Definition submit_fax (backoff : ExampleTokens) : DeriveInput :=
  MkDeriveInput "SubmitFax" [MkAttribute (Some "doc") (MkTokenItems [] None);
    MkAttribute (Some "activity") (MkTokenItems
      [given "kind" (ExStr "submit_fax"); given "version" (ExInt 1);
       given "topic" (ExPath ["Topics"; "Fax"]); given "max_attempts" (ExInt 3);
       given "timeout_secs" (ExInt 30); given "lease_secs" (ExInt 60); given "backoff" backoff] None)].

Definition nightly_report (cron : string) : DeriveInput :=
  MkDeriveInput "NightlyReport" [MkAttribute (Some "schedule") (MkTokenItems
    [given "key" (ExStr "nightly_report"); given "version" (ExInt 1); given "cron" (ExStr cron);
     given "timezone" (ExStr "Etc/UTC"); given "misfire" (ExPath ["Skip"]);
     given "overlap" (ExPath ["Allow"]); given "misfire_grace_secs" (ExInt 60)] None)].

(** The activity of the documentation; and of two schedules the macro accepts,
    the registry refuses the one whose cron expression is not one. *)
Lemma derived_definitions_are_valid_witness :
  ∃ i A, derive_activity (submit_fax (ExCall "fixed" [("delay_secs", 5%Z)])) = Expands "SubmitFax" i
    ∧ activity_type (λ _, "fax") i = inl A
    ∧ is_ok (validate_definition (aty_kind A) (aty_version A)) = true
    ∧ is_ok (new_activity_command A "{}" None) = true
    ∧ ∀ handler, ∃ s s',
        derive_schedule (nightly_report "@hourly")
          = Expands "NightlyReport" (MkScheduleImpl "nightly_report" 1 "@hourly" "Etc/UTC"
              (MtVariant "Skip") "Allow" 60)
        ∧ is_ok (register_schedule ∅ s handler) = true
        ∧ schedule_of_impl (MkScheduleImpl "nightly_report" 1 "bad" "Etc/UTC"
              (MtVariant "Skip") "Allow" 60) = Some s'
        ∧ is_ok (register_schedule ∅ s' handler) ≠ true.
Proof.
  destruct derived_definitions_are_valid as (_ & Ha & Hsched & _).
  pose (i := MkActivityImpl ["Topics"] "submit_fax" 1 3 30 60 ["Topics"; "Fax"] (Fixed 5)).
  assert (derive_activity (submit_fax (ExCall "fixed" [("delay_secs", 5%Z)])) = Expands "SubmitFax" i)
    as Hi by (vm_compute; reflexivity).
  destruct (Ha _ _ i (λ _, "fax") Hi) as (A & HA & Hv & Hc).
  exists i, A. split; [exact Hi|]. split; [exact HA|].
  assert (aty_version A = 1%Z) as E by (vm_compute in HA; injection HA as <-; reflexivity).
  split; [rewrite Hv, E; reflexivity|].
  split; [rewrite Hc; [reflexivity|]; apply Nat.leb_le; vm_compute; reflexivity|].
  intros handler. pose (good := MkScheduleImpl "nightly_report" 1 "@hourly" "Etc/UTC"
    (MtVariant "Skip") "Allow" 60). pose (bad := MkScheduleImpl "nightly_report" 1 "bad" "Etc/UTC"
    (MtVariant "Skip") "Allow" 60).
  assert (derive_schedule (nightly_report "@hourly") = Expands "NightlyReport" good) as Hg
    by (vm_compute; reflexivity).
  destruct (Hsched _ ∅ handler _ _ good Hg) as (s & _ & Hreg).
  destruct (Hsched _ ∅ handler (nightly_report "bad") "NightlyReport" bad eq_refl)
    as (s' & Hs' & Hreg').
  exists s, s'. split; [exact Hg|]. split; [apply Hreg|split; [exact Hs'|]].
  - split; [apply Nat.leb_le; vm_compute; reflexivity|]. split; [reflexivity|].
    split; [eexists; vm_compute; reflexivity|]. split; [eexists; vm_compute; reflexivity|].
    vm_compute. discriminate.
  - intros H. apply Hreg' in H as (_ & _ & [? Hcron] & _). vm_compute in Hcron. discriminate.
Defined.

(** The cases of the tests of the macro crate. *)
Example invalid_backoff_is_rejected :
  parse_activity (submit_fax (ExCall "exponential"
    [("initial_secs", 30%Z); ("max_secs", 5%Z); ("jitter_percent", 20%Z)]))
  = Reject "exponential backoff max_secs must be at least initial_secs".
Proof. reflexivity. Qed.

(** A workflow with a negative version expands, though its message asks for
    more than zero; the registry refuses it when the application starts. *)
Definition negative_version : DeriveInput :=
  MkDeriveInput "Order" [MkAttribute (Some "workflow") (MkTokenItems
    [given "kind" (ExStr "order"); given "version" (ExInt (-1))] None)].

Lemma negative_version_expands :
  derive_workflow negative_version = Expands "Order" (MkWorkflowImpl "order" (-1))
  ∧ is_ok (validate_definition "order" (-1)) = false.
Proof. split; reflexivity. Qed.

PROBLEM - Word for word, repeat the lines from the one holding "(ExInt (-1))] None)]." through the last line of the entries, both included.

EXERCISE OUTPUT -
    [given "kind" (ExStr "order"); given "version" (ExInt (-1))] None)].

Lemma negative_version_expands :
  derive_workflow negative_version = Expands "Order" (MkWorkflowImpl "order" (-1))
  ∧ is_ok (validate_definition "order" (-1)) = false.
Proof. split; reflexivity. Qed.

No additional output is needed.